Thanks for any help!

AB

François Schiettecatte

unread,
Oct 20, 2012, 10:07:08 AM10/20/12
to bbe...@googlegroups.com
You could use iconv which is included in Mac OS X, you will need to wrap it with some sort of script though.

Alternatively you could take a look at this:

https://itunes.apple.com/us/app/text-encoding-converter/id414626292?mt=12

And searching google for:

'mac OS X text encoding converter'

returned a number of solutions.


Best regards

François
> --
> --
> You received this message because you are subscribed to the
> "BBEdit Talk" discussion group on Google Groups.
> To post to this group, send email to bbe...@googlegroups.com
> To unsubscribe from this group, send email to
> bbedit+un...@googlegroups.com
> For more options, visit this group at
> <http://groups.google.com/group/bbedit?hl=en>
> If you have a feature request or would like to report a problem,
> please email "sup...@barebones.com" rather than posting to the group.
> Follow @bbedit on Twitter: <http://www.twitter.com/bbedit>
>
>
>

Rich Siegel

unread,
Oct 20, 2012, 10:23:20 AM10/20/12
to bbe...@googlegroups.com
On Saturday, October 20, 2012, Andrew Brown <li...@c18.net> wrote:

> I have thousands of files to convert from latin1 to utf8, is there any way of
> doing this ?

A text factory with a single "Change Text Encoding" action should do the job.

R.
--
Rich Siegel Bare Bones Software, Inc.
<sie...@barebones.com> <http://www.barebones.com/>

Someday I'll look back on all this and laugh... until they sedate me.

Andrew Brown

unread,
Oct 20, 2012, 11:52:51 AM10/20/12
to bbe...@googlegroups.com
Thanks, Rich. It took me a while to find them, but they are just what's needed. -- AB

Andrew Brown

unread,
Oct 20, 2012, 1:14:05 PM10/20/12
to bbe...@googlegroups.com
But... when I open a file so modified, and try to save it, I get a message

> Document encoding mismatch
> This document contains data which describes its encoding as Western (ISO Latin 1), but the encoding has been set to Unicode (UTF-8).
> Saving this document as-is will likely cause unexpected display of its contents and may prevent BBEdit from opening it in the future.

Two questions:

1. Why on earth do I have to retype this message in order to send it to the list? Why cannot such messages be copied? Among the lamentable absurdities of human existence, this one takes the carrot.

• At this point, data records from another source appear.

(* ===== verification/PyDecimal.v ===== *)
(** Python's [decimal.Decimal] as the services use it: construction from text,
    multiplication in the default context (28 digits, half to even), comparison,
    [to_integral_value], [normalize], and the conversion to [float].

    The exponents of literals are taken to lie within the limits of the C
    implementation (about [10^18]). *)

From Stdlib Require Import Ascii Floats.SpecFloat.
From S2P Require Import Prelude PyFloat Py.

Local Open Scope Z_scope.

(** [(-1)^neg * coeff * 10^exp], with [coeff] not negative. *)
Inductive decimal :=
| DFin (neg : bool) (coeff exp : Z)
| DInf (neg : bool)
| DNaN (signaling : bool).

Definition d_prec : Z := 28.
Definition d_emax : Z := 999999.
Definition d_etiny : Z := - 999999 - d_prec + 1.

Definition num_digits (c : Z) : Z := Z.of_nat (String.length (str_of_Z c)).

(** The exception of the default context's traps. *)
Definition InvalidOperation : exn := OtherError "decimal.InvalidOperation".
Definition decimal_overflow : exn := OtherError "decimal.Overflow".

(** ** Text *)

Fixpoint drop_underscores (s : string) : string :=
  match s with
  | EmptyString => EmptyString
  | String c s' => if Ascii.eqb c "_"%char then drop_underscores s' else String c (drop_underscores s')
  end.

(** [Decimal(s)]; [None] is InvalidOperation. *)
Definition parse_decimal (s : string) : option decimal :=
  let '(neg, r) := scan_sign (drop_underscores (strip s)) in
  let w := lower r in
  if str_in w ["inf"; "infinity"] then Some (DInf neg)
  else if startswith "nan" w then if str_all is_digit (str_drop 3 w) then Some (DNaN false) else None
  else if startswith "snan" w then if str_all is_digit (str_drop 4 w) then Some (DNaN true) else None
  else
    match scan_digits r 0 0 false with
    | Some (ip, n, rest) =>
        let '(m, nf, rest') :=
          match rest with
          | String c r' =>
              if Ascii.eqb c "."%char then
                match scan_digits r' 0 0 false with
                | Some (z, nf, rest') => (ip * 10 ^ nf + z, nf, rest')
                | None => (ip, 0, rest)
                end
              else (ip, 0, rest)
          | EmptyString => (ip, 0, rest)
          end in
        match scan_exponent rest' with
        | Some e => if n + nf =? 0 then None else Some (DFin neg m (e - nf))
        | None => None
        end
    | None => None
    end.

(** ** The context *)

(** Rounding of a result to the precision and exponent range of the context. *)
Definition d_fix (neg : bool) (c e : Z) : outcome decimal :=
  if c =? 0 then Ok (DFin neg 0 (Z.min (Z.max e d_etiny) d_emax))
  else
    let exp_min := num_digits c + e - d_prec in
    let e_top := d_emax - d_prec + 1 in
    if e_top <? exp_min then Raise decimal_overflow
    else
      let exp_min := Z.max exp_min d_etiny in
      if e <? exp_min then
        let c' := div_half_even c (10 ^ (exp_min - e)) in
        if d_prec <? num_digits c'
        then if e_top <? exp_min + 1 then Raise decimal_overflow else Ok (DFin neg (c' / 10) (exp_min + 1))
        else Ok (DFin neg c' exp_min)
      else Ok (DFin neg c e).

Definition d_mul (a b : decimal) : outcome decimal :=
  match a, b with
  | DNaN true, _ | _, DNaN true => Raise InvalidOperation
  | DNaN _, _ | _, DNaN _ => Ok (DNaN false)
  | DInf s, DInf t => Ok (DInf (xorb s t))
  | DInf s, DFin t c _ | DFin t c _, DInf s =>
      if c =? 0 then Raise InvalidOperation else Ok (DInf (xorb s t))
  | DFin s c e, DFin t c' e' => d_fix (xorb s t) (c * c') (e + e')
  end.

Fixpoint strip_zeros (fuel : nat) (c e : Z) : Z * Z :=
  match fuel with
  | O => (c, e)
  | S fuel' => if (c mod 10 =? 0) && (e <? d_emax) then strip_zeros fuel' (c / 10) (e + 1) else (c, e)
  end.

Definition d_normalize (a : decimal) : outcome decimal :=
  match a with
  | DNaN true => Raise InvalidOperation
  | DFin s c e =>
      match d_fix s c e with
      | Ok (DFin s' c' e') =>
          if c' =? 0 then Ok (DFin s' 0 0)
          else let '(c'', e'') := strip_zeros (Z.to_nat (num_digits c')) c' e' in Ok (DFin s' c'' e'')
      | o => o
      end
  | _ => Ok a
  end.

Definition d_to_integral (a : decimal) : outcome decimal :=
  match a with
  | DFin s c e => Ok (if 0 <=? e then a else DFin s (div_half_even c (10 ^ (- e))) 0)
  | DNaN true => Raise InvalidOperation
  | _ => Ok a
  end.

(** ** Comparison *)

Definition d_signed (neg : bool) (c : Z) : Z := if neg then - c else c.

(** The exact comparison of two numbers. *)
Definition d_compare (a b : decimal) : option comparison :=
  match a, b with
  | DNaN _, _ | _, DNaN _ => None
  | DInf s, DInf t => Some (if Bool.eqb s t then Eq else if s then Lt else Gt)
  | DInf s, _ => Some (if s then Lt else Gt)
  | _, DInf t => Some (if t then Gt else Lt)
  | DFin s c e, DFin t c' e' =>
      let m := Z.min e e' in
      Some (Z.compare (d_signed s c * 10 ^ (e - m)) (d_signed t c' * 10 ^ (e' - m)))
  end.

Definition d_signaling (a : decimal) : bool := match a with DNaN s => s | _ => false end.

(** [a == b]: a quiet NaN equals nothing, a signaling one raises. *)
Definition d_eq (a b : decimal) : outcome bool :=
  if d_signaling a || d_signaling b then Raise InvalidOperation
  else Ok (match d_compare a b with Some Eq => true | _ => false end).

(** [a <= b] raises for any NaN. *)
Definition d_le (a b : decimal) : outcome bool :=
  match d_compare a b with
  | None => Raise InvalidOperation
  | Some Gt => Ok false
  | Some _ => Ok true
  end.

Definition d_of_Z (z : Z) : decimal := DFin (z <? 0) (Z.abs z) 0.

(** [float(a)] *)
Definition d_to_float (a : decimal) : outcome float :=
  match a with
  | DFin s c e => Ok (let x := of_dec c e in if s then fneg x else x)
  | DInf s => Ok (S754_infinity s)
  | DNaN false => Ok S754_nan
  | DNaN true => Raise (ValueError "cannot convert signaling NaN to float")
  end.

Example parse_examples :
  (parse_decimal " 12.50 ", parse_decimal "-1e3", parse_decimal ".5", parse_decimal "1_0", parse_decimal "x",
   parse_decimal "NaN", parse_decimal "1.", parse_decimal "e3")
  = (Some (DFin false 1250 (-2)), Some (DFin true 1 3), Some (DFin false 5 (-1)), Some (DFin false 10 0), None,
     Some (DNaN false), Some (DFin false 1 0), None).
Proof. vm_compute. reflexivity. Qed.
Lemma set_leaves_redis p k v t :
  _get_key p k ≠ key → ttl_or_default cfg t <= max_ttl → leaves (cache_set clock server_clock faults cfg p k v t).
Proof.
  intros Hk Ht. unfold cache_set. rewrite in_redis. apply leaves_try; [|intros; by apply leaves_same].
  apply leaves_bind; [|intros; by apply leaves_same].
  apply leaves_redis, preserves_command; [done|]. intros. auto with locks.
Qed.

(** The keys an iteration collects match its pattern. *)
Lemma scan_loop_keys fuel pre cur acc r keys r' :
  Forall (fun k => startswith pre k = true) acc →
  scan_loop (R:=R) server_clock faults fuel pre (fun batch keys => ret (keys ++ batch)) cur acc r = (Ok keys, r') →
  Forall (fun k => startswith pre k = true) keys.
Proof.
  revert cur acc r. induction fuel as [|fuel IH]; intros cur acc r Hacc; cbn [scan_loop]; [done|].
  unfold bind at 1. unfold redis_scan, command.
  destruct (scan_reads cur pre (server_clock (rw_tick r)) (rw_store r)) as (cur' & b & Hs & _ & Hb).
  destruct (faults (rw_tick r)); [rewrite Hs|done|done]. cbn beta iota. unfold bind, ret at 1.
  assert (Forall (fun k => startswith pre k = true) (acc ++ b)) by by apply list.Forall_app.
  destruct (cur' =? 0); [unfold ret; intros; by simplify_eq | by apply IH].
Qed.

Lemma call_leaves_redis c w :
  touches key c = false → call_ttl cfg c <= max_ttl → left_on_server w (serve c w).
Proof.
  intros Hc Ht. destruct c as [p k|p k v t|p k|p|p k o t]; cbn [serve_cache touches call_ttl] in *;
    try apply String.eqb_neq in Hc.
  - apply get_leaves_redis.
  - by apply set_leaves_redis.
  - unfold cache_delete. rewrite in_redis. apply leaves_try; [|intros; by apply leaves_same].
    apply leaves_bind; [|intros; by apply leaves_same].
    apply leaves_redis, preserves_command; [done|]. intros. by auto with locks.
  - revert w. unfold clear_prefix. rewrite in_redis. apply leaves_try; [|intros; by apply leaves_same].
    intros w. set (scan := on_redis _). assert (leaves scan) as Hscan.
    { apply leaves_redis, preserves_scan_loop; [done|]. intros. auto with locks. }
    specialize (Hscan w). unfold bind. destruct (scan w) as [[keys|x] w1] eqn:Es; [|done].
    assert (key ∉ keys) as Hkeys.
    { unfold scan, on_redis in Es. destruct (scan_all _ _ _ _ _ (cw_redis w)) as [o r] eqn:El.
      injection Es as -> <-. eapply scan_loop_keys in El; [|constructor].
      intros Hin. rewrite list.Forall_forall in El. specialize (El _ Hin). congruence. }
    destruct keys as [|k1 keys]; [done|].
    eapply left_on_server_trans; [exact Hscan|]. apply leaves_redis, preserves_command; [done|].
    intros. by apply keeps_delete_all.
  - apply leaves_bind; [apply get_leaves_redis|]. intros v. destruct (negb _); [by apply leaves_same|].
    apply leaves_bind; [by apply leaves_same|]. intros v'.
    apply leaves_bind; [by apply set_leaves_redis | intros; by apply leaves_same].
Qed.

Lemma calls_leave_redis calls w :
  Forall (fun c => touches key c = false ∧ call_ttl cfg c <= max_ttl) calls →
  left_on_server w (serve_calls clock server_clock faults cfg calls w).
Proof.
  intros Hc. revert w. induction Hc as [|c calls [Hc Ht] _ IH]; intros w; [done|].
  cbn [serve_calls fold_left]. eapply left_on_server_trans; [by apply call_leaves_redis | apply IH].
Qed.
End leaving_redis.

(** ** What is stored is read back *)

Section roundtrip.
Context {R : Type} `{RedisLaws R}.
Context (clock : nat → float) (server_clock : nat → Z) (faults : nat → fault) (cfg : cache_config).
Abbreviation W := (cache_world R).
Implicit Types (w : W).

(** After storing from [w], which led to [w1], and [calls]: on the server, its
    clock never goes back and has not reached the expiry when the value is
    read, and the driver works then; in memory, no reading of the clock has
    reached the expiry and no call stored when the entry was among those to
    evict. *)
Definition still_fresh (ttl : option Z) (calls : list cache_call) w w1 : Prop :=
  let t := ttl_or_default cfg ttl in
  let w2 := serve_calls clock server_clock faults cfg calls w1 in
  if use_redis cfg then
    (∀ i j, (i ≤ j)%nat → server_clock i <= server_clock j) ∧
    t <= max_ttl ∧ Forall (fun c => call_ttl cfg c <= max_ttl) calls ∧
    server_clock (rw_tick (cw_redis w2)) <= server_clock (rw_tick (cw_redis w)) + 1000 * t ∧
    faults (rw_tick (cw_redis w2)) = NoFault
  else
    let e := fadd (clock (cw_tick w)) (of_Z t) in
    NoDup (map fst (_memory_cache w)) ∧ unexpired clock e w1 w2 ∧
    never_evicted clock server_clock faults cfg e calls w1 = true.

Lemma loads_nonempty text v : loads text = Some v → String.eqb text "" = false.
Proof. by destruct text. Qed.

(** A reported success on the server: the text is stored with its expiry. *)
Lemma redis_stored p k v ttl w w1 :
  use_redis cfg = true → ttl_or_default cfg ttl <= max_ttl →
  (∀ i j, (i ≤ j)%nat → server_clock i <= server_clock j) →
  cache_set clock server_clock faults cfg p k v ttl w = (Ok true, w1) →
  let expiry := server_clock (rw_tick (cw_redis w)) + 1000 * ttl_or_default cfg ttl in
  server_clock (rw_tick (cw_redis w1)) <= expiry →
  key_entry server_clock (cw_redis w1) (_get_key p k) = Some (RStr (dumps v), Some expiry).
Proof.
  intros Hr Ht Hmono Hset expiry Hexp. revert Hset Hexp. unfold cache_set. rewrite Hr.
  unfold try_except, on_redis, redis_set, command, bind, ret. set (i := rw_tick (cw_redis w)) in *.
  destruct (faults i); [|done|done].
  destruct (Z.le_gt_cases (ttl_or_default cfg ttl) 0) as [Hle|Hgt].
  { by destruct (set_rejects (_get_key p k) (dumps v) _ false (server_clock i) (rw_store (cw_redis w)) Hle) as [x ->]. }
  destruct (set_stores (_get_key p k) (dumps v) (ttl_or_default cfg ttl) false
              (server_clock i) (rw_store (cw_redis w))) as (s' & -> & Hp); [done..|].
  intros [= <-]. cbn. intros Hexp. unfold key_entry. cbn [rw_tick rw_store].
  rewrite (entry_later (server_clock i)) by (apply Hmono; lia). rewrite Hp, String.eqb_refl.
  apply Z.leb_le in Hexp. unfold expiry in *. by rewrite Hexp.
Qed.

(** A live text on the server is read. *)
Lemma redis_read p k text v expiry w :
  use_redis cfg = true → loads text = Some v → faults (rw_tick (cw_redis w)) = NoFault →
  key_entry server_clock (cw_redis w) (_get_key p k) = Some (RStr text, Some expiry) →
  fst (cache_get clock server_clock faults cfg p k w) = Ok v.
Proof.
  intros Hr Hv Hf He. unfold cache_get. rewrite Hr.
  unfold try_except, on_redis, redis_get, bind. rewrite command_ok by done.
  pose proof (get_reads (_get_key p k) (server_clock (rw_tick (cw_redis w))) (rw_store (cw_redis w))) as Hg.
  unfold key_entry in He. rewrite He in Hg. rewrite Hg. cbn [fst snd].
  rewrite (loads_nonempty _ _ Hv). unfold json_loads. by rewrite Hv.
Qed.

2. How can I eliminate this problem?

AB

Rich Siegel

unread,
Oct 20, 2012, 2:34:33 PM10/20/12
to bbe...@googlegroups.com
On Saturday, October 20, 2012, Andrew Brown <li...@c18.net> wrote:

>But... when I open a file so modified, and try to save it, I get a message
>
>>Document encoding mismatch This document contains data which
>>describes its encoding as Western (ISO Latin 1), but the encoding
>>has been set to Unicode (UTF-8). Saving this document as-is will
>>likely cause unexpected display of its contents and may prevent
>>BBEdit from opening it in the future.

WAYRTTD? This error occurs when the document has an explicit
character set specified in its contents (as is the norm for HTML
documents), but you've changed the text encoding setting and
tried to save it.

>2. How can I eliminate this problem?

Add a Replace All action to your text factory, which searches
for "charset=iso-8859-1" (or whatever specification it is that
occurs in your documents; check first) and changes it to specify UTF-8.

Andrew Brown

unread,
Oct 21, 2012, 2:00:03 AM10/21/12
to bbe...@googlegroups.com
On 20 oct. 2012, at 20:34, Rich Siegel wrote:

> Add a Replace All action to your text factory, which searches for "charset=iso-8859-1" (or whatever specification it is that occurs in your documents; check first) and changes it to specify UTF-8.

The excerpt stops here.